JATENGKU.COM, Jakarta — Buku Dari Ave Maria ke Jalan Lain ke Roma berisi kumpulan beberapa cerita pendek ada juga naskah drama yang dilatarbelakangi masa penjajahan Jepang. Saat masa penjajahan banyak hal yang berdampak, salah satu dampak yang terlihat adalah kehidupan rakyat yang menjadi korban.
Seperti salah satu cerita pendek yang berjudul Kisah Sebuah Celana Pendek dalam buku ini mengisahkan dan menggambarkan kehidupan rakyat yang tidak mengerti apa yang terjadi pada negaranya, mereka tidak mengetahui politik yang terjadi, sehingga yang mereka tahu hanya bertahan hidup di tengah peperangan.
Kusno digambarkan seorang rakyat yang tidak mengetahui politik, hidupnya sederhana, namun tetap diajarkan nilai moral oleh ayahnya. Ayah Kusno bekerja sebagai seorang opas.
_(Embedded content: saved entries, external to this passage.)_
(** The [for] loop of [_merge_splits] with [chunk_overlap=0] cuts the
    pieces still to come, after the run [cur] being built, into
    consecutive runs and emits one chunk per run. *)
Lemma merge_loop_groups :
  forall splits docs cur total,
  (forall p, In p splits -> p <> "") ->
  (forall p, In p cur -> p <> "") ->
  total = len (join default_separator cur) ->
  ((length cur <= 1)%nat \/ (total <= 1000)%Z) ->
  exists groups,
    concat groups = (cur ++ splits)%list
    /\ Forall (fun g => g <> []) groups
    /\ Forall (fun g => (length g <= 1)%nat
                        \/ (len (join default_separator g) <= 1000)%Z) groups
    /\ closed_greedily groups
    /\ (cur <> [] -> exists suf rest, groups = (cur ++ suf)%list :: rest)
    /\ merge_loop data_loader_splitter default_separator splits docs cur total
       = (docs ++ flat_map chunk_of_group groups)%list.
Proof.
  induction splits as [|d splits IH]; intros docs cur total Hs Hc Ht Hsz.
  - cbn [merge_loop]. rewrite opt_cons_chunk.
    destruct cur as [|c0 cur'].
    + exists []. cbn.
      split; [reflexivity|]. split; [constructor|]. split; [constructor|].
      split; [exact I|]. split; [|rewrite app_nil_r; reflexivity].
      intros H; exfalso; apply H; reflexivity.
    + exists [c0 :: cur']. cbn [concat flat_map].
      rewrite !app_nil_r. subst total.
      split; [reflexivity|].
      split; [constructor; [discriminate | constructor]|].
      split; [constructor; [exact Hsz | constructor]|].
      split; [split; exact I|].
      split; [|reflexivity].
      intros _. exists [], []. rewrite app_nil_r. reflexivity.
  - cbn [merge_loop].
    assert (Hd : d <> "") by (apply Hs; left; reflexivity).
    assert (Hs' : forall p, In p splits -> p <> "")
      by (intros p Hp; apply Hs; right; exact Hp).
    destruct (Z.gtb (total + len d + sep_if default_separator (nonempty cur))
                    (chunk_size data_loader_splitter)) eqn:E1.
    + destruct (nonempty cur) eqn:E2.
      * rewrite pop_front_all; [| exact Hc | exact Ht].
        match goal with
        | |- context [merge_loop _ _ splits ?dd ?cc ?tt] =>
            destruct (IH dd cc tt) as (G & HG1 & HG2 & HG3 & HG4 & HG5 & HG6)
        end.
        { exact Hs'. }
        { intros p [<-|[]]. exact Hd. }
        { cbn. lia. }
        { left. reflexivity. }
        destruct (HG5 ltac:(discriminate)) as (suf & rest & HG).
        exists (cur :: G). cbn [concat flat_map].
        rewrite HG6, opt_cons_chunk, <- app_assoc.
        split; [rewrite HG1; reflexivity|].
        split; [constructor; [destruct cur; discriminate | exact HG2]|].
        split; [constructor; [subst total; exact Hsz | exact HG3]|].
        split; [|split; [|reflexivity]].
        -- split; [|exact HG4]. rewrite HG. cbn [app].
           rewrite Z.gtb_ltb, Z.ltb_lt in E1. subst total.
           unfold sep_if, separator_len in E1. cbn [chunk_size data_loader_splitter] in E1.
           lia.
        -- intros _. exists [], G. rewrite app_nil_r. reflexivity.
      * destruct cur; [|discriminate].
        match goal with
        | |- context [merge_loop _ _ splits ?dd ?cc ?tt] =>
            destruct (IH dd cc tt) as (G & HG1 & HG2 & HG3 & HG4 & HG5 & HG6)
        end.
        { exact Hs'. }
        { intros p [<-|[]]. exact Hd. }
        { cbn in Ht |- *. subst total. lia. }
        { left. reflexivity. }
        exists G.
        split; [exact HG1|]. split; [exact HG2|]. split; [exact HG3|].
        split; [exact HG4|]. split; [|exact HG6].
        intros H; exfalso; apply H; reflexivity.
    + match goal with
      | |- context [merge_loop _ _ splits ?dd ?cc ?tt] =>
          destruct (IH dd cc tt) as (G & HG1 & HG2 & HG3 & HG4 & HG5 & HG6)
      end.
      { exact Hs'. }
      { intros p Hp. apply in_app_or in Hp. destruct Hp as [Hp|[<-|[]]].
        - apply Hc. exact Hp.
        - exact Hd. }
      { rewrite len_join_snoc. subst total.
        replace (longer_than_one (cur ++ [d])%list) with (nonempty cur)
          by (destruct cur as [|x [|y cur]]; reflexivity).
        lia. }
      { right. rewrite Z.gtb_ltb, Z.ltb_ge in E1. simpl in E1.
        replace (longer_than_one (cur ++ [d])%list) with (nonempty cur)
          by (destruct cur as [|x [|y cur]]; reflexivity).
        lia. }
      exists G.
      split; [rewrite HG1, <- app_assoc; reflexivity|].
      split; [exact HG2|]. split; [exact HG3|].
      split; [exact HG4|]. split; [|exact HG6].
      * intros Hne. destruct HG5 as (suf & rest & HG).
        { destruct cur; discriminate. }
        exists (d :: suf), rest. rewrite HG, <- app_assoc. reflexivity.
Qed.

(** Evaluating the claim's own example scenario: ["A" * 2500] yields one
    chunk. *)
Definition chunks_of (text : string) : list string :=
  map page_content (chunking_step [page_doc text]).

Definition ceil_div (n d : nat) : nat := (n + d - 1) / d.

(** C1 (counterexample): for the non-empty text ["A" * 2500] the chunking
    step of [data_loader] does not return [ceil(2500/1000) = 3] chunks of
    at most 1000 characters: it returns the whole text as one chunk. *)
Lemma chunking_step_not_fixed_size :
  ~ (forall text : string, text <> "" ->
       length (chunks_of text) = ceil_div (String.length text) 1000 /\
       Forall (fun c => (String.length c <= 1000)%nat) (chunks_of text) /\
       String.concat "" (chunks_of text) = text).
Proof.
  intros H. destruct (H A2500) as [Hl _]; [discriminate|].
  vm_compute in Hl. discriminate Hl.
Qed.

(** C1 (amended): the chunking step of [data_loader] cuts the loaded
    content at every ["\n\n"] (the pieces, joined back with ["\n\n"], give
    the content again), drops the empty pieces, and groups the others, in
    order and each exactly once, into consecutive runs: a run is closed
    only when the next piece, with a ["\n\n"] separator, would make it
    longer than 1000 characters, and a run of two or more pieces is at
    most 1000 characters long.  The chunks are, in order, the runs joined
    with ["\n\n"] and stripped of surrounding whitespace, leaving out those
    that strip to nothing.  Every chunk keeps the document's metadata and
    has at most 1000 characters unless it is a single stripped piece;
    content with no ["\n\n"] that is not all whitespace yields exactly one
    chunk, the stripped content, whatever its length. *)
Theorem chunking_step_blank_line_packing (content : string)
  (meta : list (string * pyval)) :
  let chunks := chunking_step [{| page_content := content; metadata := meta |}] in
  join default_separator (re_split_nn content) = content
  /\ split_text_with_regex content
     = filter (fun p => negb (String.eqb p "")) (re_split_nn content)
  /\ (exists groups,
        concat groups = split_text_with_regex content
        /\ Forall (fun g => g <> []) groups
        /\ Forall (fun g => (length g <= 1)%nat
                            \/ (len (join default_separator g) <= 1000)%Z) groups
        /\ closed_greedily groups
        /\ map page_content chunks = flat_map chunk_of_group groups)
  /\ (forall d, In d chunks ->
        metadata d = meta /\
        ((String.length (page_content d) <= 1000)%nat \/
         exists p, In p (split_text_with_regex content) /\ page_content d = strip p))
  /\ (contains default_separator content = false -> strip content <> "" ->
      map page_content chunks = [strip content]).
Proof.
  intros chunks. subst chunks.
  unfold chunking_step, split_documents. cbn [flat_map page_content metadata].
  rewrite app_nil_r.
  split; [apply re_split_nn_join|]. split; [reflexivity|]. split; [|split].
  - destruct (merge_loop_groups (split_text_with_regex content) [] [] 0)
      as (G & HG1 & HG2 & HG3 & HG4 & _ & HG6).
    + intros p Hp. exact (proj2 (pieces_spec content p Hp)).
    + intros p [].
    + reflexivity.
    + left. simpl. lia.
    + exists G. split; [exact HG1|]. split; [exact HG2|]. split; [exact HG3|].
      split; [exact HG4|].
      rewrite map_map. cbn [page_content]. rewrite map_id.
      exact HG6.
  - intros d Hd. apply in_map_iff in Hd. destruct Hd as [c [<- Hc]].
    split; [reflexivity|].
    assert (HF : Forall (good_chunk (split_text_with_regex content))
                   (split_text data_loader_splitter content)).
    { apply merge_loop_good.
      - apply pieces_spec.
      - intros p [].
      - reflexivity.
      - left. simpl. lia.
      - constructor. }
    rewrite Forall_forall in HF. exact (HF c Hc).
  - intros Hns Hst.
    assert (Hne : content <> "") by (intros ->; apply Hst; reflexivity).
    rewrite map_map. cbn [page_content]. rewrite map_id.
    unfold split_text, split_text_with_regex.
    rewrite (re_split_nn_no_separator content Hns).
    cbn [filter]. replace (negb (String.eqb content "")) with true
      by (symmetry; apply negb_true_iff; apply String.eqb_neq; exact Hne).
    unfold merge_splits. cbn [merge_loop].
    destruct (Z.gtb _ _); cbn [merge_loop nonempty app opt_cons];
      unfold join_docs; cbn [join strip_whitespace data_loader_splitter];
      replace (String.eqb (strip content) "") with false
        by (symmetry; apply String.eqb_neq; exact Hst);
      reflexivity.
Qed.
Kusno dibelikan celana kepar 1001 pada usia 14 tahun. Pak Kusno buta politik, ia tidak tahu betapa besarnya arti penyerangan itu yang diketahuinya hanya anaknya sudah tidak memiliki celana yang layak dipakai.
Kusno memakai celana itu ketika mencari pekerjaan dengan harapan yang besar, awalnya Kusno ingin jadi juru tulis, menurunkannya jadi portir, dan dari portir menjadi opas. Bagi Kusno kemakmurannya itu celana kepar 1001 tersebut. Ia menyambut tentara Jepang dengan peluk cium dan salaman tangan karena ketidaktahuan apa arti demokrasi dan kemakmuran.
Kusno mengharapkan celana baru selama tiga setengah tahun. Namun, keinginannya tidak terbayangkan, sama halnya dengan harapan rakyat kecil akan kemerdekaan hidupnya yang mengharapkan kebebasan dari peperangan tersebut. Akhirnya, Kusno memilih berhenti bekerja dari pekerjaannya itu ketika ia dibentak sepnya yang mengakibatkan hilang semangatnya, dan memilih hidup sederhana. Ia percaya bahwa setelah gelap akan terang, percaya kepada Tuhan Yang Maha Pengasih dan Pemurah.
Suatu hari, ia sakit kepala dan ingin menjual celana itu, namun dia berpikir kalau ia menjual celana itu hanya kenyang beberapa saat saja, lalu dengan apa dia menutupi auratnya. Ia sempat memiliki pikiran untuk mencuri, tapi tidak terlaksana karena takut kepada Tuhan. Hidupnya berjalan sengsara dan hidup dengan daun-daun kayu, ia hidup terus meskipun sengsara, tapi hidup dengan bahagia.
Dengan demikian, sama halnya bagi rakyat kecil saat itu, yang awalnya percaya bahwa penjajah datang akan membawa kebebasan, tapi ternyata tidak. Dari harapan dan rasa ingin merdeka itulah rakyat melawan tidak secara langsung dengan senjata, tapi dengan cara tetap bertahan hidup di tengah peperangan itu untuk hidup yang bahagia meskipun hidup dalam keadaan sengsara, bahkan untuk makan saja tidak ada. Kusno belum paham mengapa selalu masih ada peperangan dan ia merasa yang dikorbankan, begitu pula dengan rakyat kecil yang tidak tahu mengenai politik, tetapi harus menjadi pihak yang dirugikan dari peperangan tersebut.
Hal ini membuktikan penjajahan bukan hanya fisik, tetapi juga mental dan kebiasaan hidup rakyat kecil dalam menjalani kehidupan tanpa menyadari mereka sedang ditindak, karena pengaruh sistem kolonial yang sudah dianggap normal. Mereka menganggap kondisi sulit sebagai hal yang wajar karena tidak adanya pendidikan atau kesadaran politik. Cerpen Kisah Sebuah Celana Pendek dalam buku Dari Ave Maria Ke Jalan Lain ke Roma di kehidupan masa sekarang masih relevan karena memperlihatkan bagaimana kelompok masyarakat kecil dapat menjadi pihak yang paling rentan ketika tidak memiliki pemahaman yang cukup terhadap sistem sosial yang lebih luas. Kurangnya literasi informasi dan pendidikan membuat cenderung menerima keadaan tanpa berpikir kritis.